__TASK DETAILS__
Determine how many lines in the entries below contain "Lemma", and output that number alone.

+++ RECORDS FOR THIS EXERCISE +++

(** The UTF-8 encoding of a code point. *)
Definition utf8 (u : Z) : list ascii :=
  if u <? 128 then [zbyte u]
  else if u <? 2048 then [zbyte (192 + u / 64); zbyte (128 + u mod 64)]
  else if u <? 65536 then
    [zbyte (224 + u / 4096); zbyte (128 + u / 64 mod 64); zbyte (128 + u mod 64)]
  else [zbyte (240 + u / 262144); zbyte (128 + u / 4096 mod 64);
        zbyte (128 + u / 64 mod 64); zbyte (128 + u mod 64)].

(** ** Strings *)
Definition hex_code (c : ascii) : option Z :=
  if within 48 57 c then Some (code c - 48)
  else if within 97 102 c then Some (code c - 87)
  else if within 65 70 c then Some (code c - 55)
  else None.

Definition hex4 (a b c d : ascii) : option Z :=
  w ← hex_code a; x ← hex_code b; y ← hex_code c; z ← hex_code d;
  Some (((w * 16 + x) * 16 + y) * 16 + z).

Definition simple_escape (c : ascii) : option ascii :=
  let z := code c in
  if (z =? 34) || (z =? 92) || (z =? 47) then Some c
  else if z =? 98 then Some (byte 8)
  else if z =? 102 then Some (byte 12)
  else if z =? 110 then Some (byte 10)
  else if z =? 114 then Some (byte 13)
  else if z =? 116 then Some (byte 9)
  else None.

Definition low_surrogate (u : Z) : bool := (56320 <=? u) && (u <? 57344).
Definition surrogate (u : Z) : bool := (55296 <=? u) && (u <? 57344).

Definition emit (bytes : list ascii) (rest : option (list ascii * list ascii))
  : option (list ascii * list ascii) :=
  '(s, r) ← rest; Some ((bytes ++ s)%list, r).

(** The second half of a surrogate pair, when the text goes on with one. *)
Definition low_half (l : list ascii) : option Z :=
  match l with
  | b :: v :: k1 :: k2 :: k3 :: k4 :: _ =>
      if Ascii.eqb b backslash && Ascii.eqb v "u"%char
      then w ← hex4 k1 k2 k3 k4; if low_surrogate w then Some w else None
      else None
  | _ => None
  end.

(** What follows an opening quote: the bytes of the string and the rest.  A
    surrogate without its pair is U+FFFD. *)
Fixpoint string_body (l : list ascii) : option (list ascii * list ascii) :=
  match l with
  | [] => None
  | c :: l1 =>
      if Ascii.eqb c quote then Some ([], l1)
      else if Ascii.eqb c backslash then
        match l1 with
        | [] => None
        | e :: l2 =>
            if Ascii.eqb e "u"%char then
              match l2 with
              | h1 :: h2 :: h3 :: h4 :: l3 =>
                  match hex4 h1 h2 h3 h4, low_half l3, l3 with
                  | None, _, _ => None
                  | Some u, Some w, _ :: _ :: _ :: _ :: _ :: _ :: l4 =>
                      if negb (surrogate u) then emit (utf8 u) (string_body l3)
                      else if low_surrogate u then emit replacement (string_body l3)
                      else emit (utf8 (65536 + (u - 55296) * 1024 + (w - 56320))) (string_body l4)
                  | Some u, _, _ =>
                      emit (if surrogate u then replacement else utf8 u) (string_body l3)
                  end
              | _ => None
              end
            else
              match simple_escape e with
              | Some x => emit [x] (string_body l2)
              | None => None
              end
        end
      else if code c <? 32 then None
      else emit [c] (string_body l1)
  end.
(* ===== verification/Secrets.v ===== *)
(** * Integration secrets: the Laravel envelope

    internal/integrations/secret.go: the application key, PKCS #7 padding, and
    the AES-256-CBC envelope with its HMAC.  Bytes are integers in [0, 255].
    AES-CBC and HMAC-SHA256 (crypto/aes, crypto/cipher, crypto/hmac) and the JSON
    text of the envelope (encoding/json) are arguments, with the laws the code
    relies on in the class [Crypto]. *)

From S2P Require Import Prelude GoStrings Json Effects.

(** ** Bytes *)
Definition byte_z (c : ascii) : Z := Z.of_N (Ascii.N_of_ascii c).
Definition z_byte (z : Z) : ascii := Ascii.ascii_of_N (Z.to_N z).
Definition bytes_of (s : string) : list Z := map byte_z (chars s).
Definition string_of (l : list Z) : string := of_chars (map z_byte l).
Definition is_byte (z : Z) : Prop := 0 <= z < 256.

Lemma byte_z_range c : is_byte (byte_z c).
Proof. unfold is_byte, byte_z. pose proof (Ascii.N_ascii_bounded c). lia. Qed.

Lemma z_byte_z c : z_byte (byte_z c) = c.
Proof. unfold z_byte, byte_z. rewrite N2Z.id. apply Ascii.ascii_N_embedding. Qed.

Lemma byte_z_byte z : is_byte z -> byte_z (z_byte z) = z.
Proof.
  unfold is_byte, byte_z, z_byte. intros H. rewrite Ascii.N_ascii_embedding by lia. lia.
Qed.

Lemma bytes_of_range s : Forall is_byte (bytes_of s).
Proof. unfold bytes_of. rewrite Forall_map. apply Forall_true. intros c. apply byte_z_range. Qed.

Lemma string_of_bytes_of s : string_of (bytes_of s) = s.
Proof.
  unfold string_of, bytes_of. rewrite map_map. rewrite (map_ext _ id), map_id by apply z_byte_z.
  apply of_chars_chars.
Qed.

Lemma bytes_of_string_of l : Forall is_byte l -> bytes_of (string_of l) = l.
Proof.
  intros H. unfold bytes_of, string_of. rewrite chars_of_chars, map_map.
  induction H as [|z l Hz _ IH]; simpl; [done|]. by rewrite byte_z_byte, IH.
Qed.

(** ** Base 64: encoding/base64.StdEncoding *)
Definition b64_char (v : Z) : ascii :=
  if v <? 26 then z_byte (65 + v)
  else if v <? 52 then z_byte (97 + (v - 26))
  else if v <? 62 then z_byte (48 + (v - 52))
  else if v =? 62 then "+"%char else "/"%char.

+++

__WRITTEN RESPONSE__
6